▶ [Exercise inputs]

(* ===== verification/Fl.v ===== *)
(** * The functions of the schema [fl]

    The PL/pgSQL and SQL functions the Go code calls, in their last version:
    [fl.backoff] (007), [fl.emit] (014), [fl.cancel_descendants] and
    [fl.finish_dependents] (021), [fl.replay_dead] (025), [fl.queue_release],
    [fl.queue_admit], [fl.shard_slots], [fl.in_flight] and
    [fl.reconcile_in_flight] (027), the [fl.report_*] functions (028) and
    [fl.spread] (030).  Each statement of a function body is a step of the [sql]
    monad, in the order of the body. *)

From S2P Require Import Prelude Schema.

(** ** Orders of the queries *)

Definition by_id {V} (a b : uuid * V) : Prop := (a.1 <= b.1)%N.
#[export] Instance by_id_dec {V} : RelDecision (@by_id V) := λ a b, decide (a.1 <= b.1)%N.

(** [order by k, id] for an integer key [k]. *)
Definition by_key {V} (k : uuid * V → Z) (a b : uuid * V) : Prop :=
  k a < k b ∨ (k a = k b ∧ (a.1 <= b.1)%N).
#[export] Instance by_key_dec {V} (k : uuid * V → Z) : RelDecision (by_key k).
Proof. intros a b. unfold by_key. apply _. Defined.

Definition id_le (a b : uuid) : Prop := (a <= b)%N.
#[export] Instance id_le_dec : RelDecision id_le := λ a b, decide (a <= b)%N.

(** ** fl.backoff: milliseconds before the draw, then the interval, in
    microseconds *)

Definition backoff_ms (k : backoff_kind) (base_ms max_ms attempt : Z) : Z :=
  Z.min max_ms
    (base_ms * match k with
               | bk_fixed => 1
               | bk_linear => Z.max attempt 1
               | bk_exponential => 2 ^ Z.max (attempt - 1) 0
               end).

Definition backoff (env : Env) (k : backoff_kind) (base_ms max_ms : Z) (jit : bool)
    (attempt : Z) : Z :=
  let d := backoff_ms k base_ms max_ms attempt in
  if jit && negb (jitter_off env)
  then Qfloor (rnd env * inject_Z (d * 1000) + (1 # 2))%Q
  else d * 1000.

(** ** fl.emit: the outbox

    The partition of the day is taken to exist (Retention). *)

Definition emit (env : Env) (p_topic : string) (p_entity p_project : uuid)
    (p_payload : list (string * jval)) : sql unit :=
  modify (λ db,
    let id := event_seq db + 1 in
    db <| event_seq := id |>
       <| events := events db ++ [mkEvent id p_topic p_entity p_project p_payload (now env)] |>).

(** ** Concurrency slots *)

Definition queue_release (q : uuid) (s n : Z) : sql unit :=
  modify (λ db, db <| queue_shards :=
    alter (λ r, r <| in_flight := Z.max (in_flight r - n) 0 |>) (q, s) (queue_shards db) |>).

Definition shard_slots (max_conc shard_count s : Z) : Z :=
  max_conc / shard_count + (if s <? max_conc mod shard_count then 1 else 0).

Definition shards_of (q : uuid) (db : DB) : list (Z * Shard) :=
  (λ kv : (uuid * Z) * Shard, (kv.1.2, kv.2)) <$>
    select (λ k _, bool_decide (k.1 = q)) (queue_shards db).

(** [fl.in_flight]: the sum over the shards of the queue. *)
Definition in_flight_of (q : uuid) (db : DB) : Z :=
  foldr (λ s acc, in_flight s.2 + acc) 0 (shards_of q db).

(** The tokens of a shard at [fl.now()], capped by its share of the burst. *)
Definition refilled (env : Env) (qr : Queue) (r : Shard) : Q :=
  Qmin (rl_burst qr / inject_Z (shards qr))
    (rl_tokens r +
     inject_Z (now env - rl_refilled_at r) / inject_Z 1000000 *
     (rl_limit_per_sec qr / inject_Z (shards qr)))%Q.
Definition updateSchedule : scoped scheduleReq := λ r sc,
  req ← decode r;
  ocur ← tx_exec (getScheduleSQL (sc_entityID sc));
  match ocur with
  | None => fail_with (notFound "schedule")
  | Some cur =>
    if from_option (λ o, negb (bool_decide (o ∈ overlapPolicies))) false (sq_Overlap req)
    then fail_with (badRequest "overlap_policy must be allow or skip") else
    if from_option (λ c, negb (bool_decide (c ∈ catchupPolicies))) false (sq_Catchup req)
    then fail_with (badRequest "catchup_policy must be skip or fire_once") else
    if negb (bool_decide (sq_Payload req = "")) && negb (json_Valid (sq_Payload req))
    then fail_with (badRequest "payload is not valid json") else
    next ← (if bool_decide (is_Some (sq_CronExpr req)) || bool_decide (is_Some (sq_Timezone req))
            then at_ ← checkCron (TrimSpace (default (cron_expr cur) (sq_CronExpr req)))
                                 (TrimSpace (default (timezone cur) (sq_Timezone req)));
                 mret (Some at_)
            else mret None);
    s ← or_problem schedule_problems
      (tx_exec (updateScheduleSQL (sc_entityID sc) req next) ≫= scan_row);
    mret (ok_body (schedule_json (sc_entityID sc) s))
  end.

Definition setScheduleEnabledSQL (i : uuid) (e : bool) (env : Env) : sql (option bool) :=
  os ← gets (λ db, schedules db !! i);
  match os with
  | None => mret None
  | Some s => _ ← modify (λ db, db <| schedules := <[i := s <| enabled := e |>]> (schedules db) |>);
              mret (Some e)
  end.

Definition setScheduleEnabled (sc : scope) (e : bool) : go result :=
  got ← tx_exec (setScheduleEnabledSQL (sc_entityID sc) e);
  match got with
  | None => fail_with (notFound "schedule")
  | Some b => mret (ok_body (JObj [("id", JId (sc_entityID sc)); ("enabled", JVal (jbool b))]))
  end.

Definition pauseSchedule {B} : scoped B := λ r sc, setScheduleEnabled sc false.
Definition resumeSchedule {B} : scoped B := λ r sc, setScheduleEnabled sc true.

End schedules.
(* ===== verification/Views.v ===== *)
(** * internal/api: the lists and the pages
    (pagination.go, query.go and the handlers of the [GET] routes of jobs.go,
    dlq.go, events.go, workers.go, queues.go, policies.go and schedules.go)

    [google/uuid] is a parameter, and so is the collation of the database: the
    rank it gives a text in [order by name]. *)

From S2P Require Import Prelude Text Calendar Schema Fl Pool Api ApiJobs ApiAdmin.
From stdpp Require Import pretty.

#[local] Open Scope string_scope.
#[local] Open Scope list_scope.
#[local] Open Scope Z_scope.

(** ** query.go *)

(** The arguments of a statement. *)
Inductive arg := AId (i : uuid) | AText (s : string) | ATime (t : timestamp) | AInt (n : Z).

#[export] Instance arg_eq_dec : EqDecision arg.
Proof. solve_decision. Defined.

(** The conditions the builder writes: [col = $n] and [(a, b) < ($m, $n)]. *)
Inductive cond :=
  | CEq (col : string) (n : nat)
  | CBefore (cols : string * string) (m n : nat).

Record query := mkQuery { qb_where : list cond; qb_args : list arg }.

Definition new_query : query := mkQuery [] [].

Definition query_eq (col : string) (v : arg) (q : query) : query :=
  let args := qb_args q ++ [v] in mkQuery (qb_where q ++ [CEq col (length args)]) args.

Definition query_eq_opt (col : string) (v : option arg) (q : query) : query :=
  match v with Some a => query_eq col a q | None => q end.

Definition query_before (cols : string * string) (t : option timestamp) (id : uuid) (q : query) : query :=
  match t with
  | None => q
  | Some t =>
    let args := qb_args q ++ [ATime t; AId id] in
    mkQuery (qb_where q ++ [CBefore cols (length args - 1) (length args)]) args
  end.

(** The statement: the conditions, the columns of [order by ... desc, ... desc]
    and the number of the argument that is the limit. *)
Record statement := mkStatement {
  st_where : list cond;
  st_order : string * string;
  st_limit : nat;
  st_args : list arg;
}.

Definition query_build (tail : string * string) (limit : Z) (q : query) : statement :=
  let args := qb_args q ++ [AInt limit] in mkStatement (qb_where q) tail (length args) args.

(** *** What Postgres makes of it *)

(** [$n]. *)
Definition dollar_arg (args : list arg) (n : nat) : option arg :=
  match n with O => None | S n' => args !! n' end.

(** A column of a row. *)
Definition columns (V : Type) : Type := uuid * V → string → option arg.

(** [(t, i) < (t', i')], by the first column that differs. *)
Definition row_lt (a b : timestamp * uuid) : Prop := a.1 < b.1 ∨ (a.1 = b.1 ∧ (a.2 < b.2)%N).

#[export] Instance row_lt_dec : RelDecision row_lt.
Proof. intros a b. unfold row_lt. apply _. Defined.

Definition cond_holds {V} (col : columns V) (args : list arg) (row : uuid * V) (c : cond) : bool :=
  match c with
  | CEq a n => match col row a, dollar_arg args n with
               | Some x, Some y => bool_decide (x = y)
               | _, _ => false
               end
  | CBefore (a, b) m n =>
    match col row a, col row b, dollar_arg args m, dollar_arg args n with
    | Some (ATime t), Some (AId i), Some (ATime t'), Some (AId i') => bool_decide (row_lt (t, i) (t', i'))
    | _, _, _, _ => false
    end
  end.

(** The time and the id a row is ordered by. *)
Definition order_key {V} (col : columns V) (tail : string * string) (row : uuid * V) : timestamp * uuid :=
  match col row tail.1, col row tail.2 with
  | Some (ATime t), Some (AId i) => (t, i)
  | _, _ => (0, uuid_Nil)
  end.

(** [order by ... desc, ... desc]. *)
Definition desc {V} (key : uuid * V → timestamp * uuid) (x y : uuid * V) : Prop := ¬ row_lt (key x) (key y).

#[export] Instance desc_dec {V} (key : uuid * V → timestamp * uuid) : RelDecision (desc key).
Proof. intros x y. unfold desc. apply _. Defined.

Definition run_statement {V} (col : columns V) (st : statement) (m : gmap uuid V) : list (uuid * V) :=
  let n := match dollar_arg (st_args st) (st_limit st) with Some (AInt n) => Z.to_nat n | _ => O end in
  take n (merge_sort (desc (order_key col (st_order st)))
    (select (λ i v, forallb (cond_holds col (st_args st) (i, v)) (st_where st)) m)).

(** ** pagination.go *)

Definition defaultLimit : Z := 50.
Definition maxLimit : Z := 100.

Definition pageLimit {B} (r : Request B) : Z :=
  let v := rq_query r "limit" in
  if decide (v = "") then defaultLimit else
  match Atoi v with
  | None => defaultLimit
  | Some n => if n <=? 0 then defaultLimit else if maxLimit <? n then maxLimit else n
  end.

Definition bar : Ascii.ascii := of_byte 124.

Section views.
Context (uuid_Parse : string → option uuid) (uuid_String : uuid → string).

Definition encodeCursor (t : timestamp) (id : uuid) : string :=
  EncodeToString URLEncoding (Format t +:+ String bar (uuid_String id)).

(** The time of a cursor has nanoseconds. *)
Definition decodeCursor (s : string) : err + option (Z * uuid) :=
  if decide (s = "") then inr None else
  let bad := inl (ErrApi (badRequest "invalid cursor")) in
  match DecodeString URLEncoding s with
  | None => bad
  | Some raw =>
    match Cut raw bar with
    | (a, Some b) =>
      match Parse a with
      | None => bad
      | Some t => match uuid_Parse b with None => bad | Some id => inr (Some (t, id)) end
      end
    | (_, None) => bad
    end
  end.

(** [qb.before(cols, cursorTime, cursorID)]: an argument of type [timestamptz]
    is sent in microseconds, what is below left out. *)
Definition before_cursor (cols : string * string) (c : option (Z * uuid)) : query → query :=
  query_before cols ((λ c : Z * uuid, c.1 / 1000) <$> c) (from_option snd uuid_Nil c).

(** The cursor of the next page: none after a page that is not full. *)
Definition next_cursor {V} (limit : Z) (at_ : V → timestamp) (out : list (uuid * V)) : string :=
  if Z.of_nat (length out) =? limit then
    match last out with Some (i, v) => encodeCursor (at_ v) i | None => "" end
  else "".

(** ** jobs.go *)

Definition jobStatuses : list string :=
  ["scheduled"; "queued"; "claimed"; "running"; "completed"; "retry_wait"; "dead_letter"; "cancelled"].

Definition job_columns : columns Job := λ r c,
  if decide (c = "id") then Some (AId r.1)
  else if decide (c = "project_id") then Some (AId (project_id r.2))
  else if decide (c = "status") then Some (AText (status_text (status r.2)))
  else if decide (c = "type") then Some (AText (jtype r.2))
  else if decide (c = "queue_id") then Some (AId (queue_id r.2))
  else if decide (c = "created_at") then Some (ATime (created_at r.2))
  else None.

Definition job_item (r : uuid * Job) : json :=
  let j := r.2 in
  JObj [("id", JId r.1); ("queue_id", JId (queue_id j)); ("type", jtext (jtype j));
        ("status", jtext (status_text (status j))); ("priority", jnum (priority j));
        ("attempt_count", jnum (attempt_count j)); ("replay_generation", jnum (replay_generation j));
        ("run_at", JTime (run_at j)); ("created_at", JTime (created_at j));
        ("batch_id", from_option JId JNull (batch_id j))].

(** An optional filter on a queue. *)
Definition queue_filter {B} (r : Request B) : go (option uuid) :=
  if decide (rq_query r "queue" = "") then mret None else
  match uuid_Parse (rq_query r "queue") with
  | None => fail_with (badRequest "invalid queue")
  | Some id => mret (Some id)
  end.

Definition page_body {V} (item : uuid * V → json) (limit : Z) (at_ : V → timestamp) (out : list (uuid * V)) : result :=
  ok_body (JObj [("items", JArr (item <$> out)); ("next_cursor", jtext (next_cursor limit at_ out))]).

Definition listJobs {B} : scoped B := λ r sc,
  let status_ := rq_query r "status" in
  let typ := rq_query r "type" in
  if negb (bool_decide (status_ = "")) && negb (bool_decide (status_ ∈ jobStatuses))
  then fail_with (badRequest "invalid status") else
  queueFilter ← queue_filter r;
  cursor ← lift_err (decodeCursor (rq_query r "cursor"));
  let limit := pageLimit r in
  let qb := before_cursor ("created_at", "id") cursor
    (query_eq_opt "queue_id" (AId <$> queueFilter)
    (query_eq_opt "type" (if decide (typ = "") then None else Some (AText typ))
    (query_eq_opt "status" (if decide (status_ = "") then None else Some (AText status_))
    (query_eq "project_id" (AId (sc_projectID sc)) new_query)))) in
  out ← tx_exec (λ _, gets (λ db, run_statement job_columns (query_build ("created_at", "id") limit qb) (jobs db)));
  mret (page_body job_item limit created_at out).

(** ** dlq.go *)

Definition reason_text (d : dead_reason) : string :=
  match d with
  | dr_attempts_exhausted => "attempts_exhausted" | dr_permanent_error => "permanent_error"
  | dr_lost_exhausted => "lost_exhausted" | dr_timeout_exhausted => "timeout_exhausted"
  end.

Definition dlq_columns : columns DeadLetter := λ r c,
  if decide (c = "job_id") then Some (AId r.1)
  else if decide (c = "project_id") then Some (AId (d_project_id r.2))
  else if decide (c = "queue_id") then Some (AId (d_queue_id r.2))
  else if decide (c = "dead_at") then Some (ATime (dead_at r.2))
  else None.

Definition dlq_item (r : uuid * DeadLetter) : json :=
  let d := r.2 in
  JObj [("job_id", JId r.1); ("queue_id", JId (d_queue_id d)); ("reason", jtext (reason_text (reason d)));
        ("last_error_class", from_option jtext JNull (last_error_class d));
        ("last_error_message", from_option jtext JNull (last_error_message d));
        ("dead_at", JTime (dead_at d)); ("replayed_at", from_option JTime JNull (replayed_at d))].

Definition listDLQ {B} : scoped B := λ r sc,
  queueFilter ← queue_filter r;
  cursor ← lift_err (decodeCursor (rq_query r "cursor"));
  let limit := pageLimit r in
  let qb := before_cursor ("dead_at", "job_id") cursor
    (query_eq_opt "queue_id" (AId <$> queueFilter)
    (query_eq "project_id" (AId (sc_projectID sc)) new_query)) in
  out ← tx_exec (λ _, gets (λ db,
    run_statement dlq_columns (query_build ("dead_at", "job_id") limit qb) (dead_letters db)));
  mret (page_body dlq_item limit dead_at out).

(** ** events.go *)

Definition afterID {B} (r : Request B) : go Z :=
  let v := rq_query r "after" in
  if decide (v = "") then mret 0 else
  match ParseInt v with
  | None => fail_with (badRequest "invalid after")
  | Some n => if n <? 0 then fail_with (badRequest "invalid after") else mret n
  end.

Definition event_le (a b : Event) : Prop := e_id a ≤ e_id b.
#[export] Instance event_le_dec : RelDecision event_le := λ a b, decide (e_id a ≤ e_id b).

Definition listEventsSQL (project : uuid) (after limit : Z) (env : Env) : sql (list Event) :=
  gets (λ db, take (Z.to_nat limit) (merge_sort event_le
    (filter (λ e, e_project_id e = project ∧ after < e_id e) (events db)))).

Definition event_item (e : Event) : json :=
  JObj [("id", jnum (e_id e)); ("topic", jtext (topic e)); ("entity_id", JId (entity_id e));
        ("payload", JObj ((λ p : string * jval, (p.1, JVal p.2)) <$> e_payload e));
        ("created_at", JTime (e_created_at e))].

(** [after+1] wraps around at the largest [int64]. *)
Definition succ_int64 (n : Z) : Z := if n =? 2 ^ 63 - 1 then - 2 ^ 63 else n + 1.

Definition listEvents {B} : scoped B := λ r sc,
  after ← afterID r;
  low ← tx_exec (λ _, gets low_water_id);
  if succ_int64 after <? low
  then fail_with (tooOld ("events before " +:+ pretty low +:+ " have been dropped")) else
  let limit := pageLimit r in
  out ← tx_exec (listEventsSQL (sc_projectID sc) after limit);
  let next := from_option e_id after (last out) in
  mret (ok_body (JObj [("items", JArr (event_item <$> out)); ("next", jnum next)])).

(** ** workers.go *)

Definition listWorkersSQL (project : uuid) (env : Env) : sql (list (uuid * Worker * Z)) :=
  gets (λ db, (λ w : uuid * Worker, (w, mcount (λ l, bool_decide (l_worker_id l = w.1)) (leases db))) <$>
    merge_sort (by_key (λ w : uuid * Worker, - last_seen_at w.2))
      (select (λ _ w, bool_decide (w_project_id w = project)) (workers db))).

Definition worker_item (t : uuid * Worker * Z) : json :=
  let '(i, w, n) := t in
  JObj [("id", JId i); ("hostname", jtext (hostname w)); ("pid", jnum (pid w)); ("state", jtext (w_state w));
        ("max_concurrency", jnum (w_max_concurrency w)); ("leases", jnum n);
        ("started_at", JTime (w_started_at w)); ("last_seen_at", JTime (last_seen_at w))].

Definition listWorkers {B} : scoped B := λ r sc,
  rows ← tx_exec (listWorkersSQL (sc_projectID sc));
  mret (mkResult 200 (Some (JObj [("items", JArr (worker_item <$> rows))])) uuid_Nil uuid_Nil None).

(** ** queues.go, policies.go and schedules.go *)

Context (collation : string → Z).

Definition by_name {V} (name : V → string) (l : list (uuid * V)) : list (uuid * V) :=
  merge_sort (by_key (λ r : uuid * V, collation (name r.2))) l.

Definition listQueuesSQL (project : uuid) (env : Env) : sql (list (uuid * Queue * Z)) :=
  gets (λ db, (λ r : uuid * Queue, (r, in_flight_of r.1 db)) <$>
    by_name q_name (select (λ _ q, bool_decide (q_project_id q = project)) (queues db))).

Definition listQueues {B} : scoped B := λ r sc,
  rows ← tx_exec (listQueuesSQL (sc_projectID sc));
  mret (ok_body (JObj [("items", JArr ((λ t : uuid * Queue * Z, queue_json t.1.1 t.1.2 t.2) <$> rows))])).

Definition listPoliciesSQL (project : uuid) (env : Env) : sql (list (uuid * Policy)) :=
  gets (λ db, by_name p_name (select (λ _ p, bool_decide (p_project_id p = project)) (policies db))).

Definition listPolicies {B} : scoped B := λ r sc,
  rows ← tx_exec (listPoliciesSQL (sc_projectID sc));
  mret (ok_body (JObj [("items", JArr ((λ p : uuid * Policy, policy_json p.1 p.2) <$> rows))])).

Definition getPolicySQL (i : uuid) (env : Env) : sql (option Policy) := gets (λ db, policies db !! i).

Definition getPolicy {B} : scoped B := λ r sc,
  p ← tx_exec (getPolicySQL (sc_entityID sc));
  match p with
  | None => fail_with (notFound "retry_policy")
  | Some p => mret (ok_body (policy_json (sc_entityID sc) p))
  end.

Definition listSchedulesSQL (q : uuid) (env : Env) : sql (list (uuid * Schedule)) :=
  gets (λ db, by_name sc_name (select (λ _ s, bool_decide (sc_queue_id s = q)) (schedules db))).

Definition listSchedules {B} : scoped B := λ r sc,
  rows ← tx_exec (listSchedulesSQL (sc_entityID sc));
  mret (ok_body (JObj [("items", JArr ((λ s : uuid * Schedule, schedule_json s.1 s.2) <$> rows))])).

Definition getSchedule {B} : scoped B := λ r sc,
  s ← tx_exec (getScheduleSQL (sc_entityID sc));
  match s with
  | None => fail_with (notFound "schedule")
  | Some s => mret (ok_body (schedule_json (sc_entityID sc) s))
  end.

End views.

▶ [Work to complete] Return, word for word, the lines of the data above from the line with "(** ** jobs.go *)" through the line with "(AId (queue_id r.2))", inclusive.

▶ [Solution to the problem]
(** ** jobs.go *)

Definition jobStatuses : list string :=
  ["scheduled"; "queued"; "claimed"; "running"; "completed"; "retry_wait"; "dead_letter"; "cancelled"].

Definition job_columns : columns Job := λ r c,
  if decide (c = "id") then Some (AId r.1)
  else if decide (c = "project_id") then Some (AId (project_id r.2))
  else if decide (c = "status") then Some (AText (status_text (status r.2)))
  else if decide (c = "type") then Some (AText (jtype r.2))
  else if decide (c = "queue_id") then Some (AId (queue_id r.2))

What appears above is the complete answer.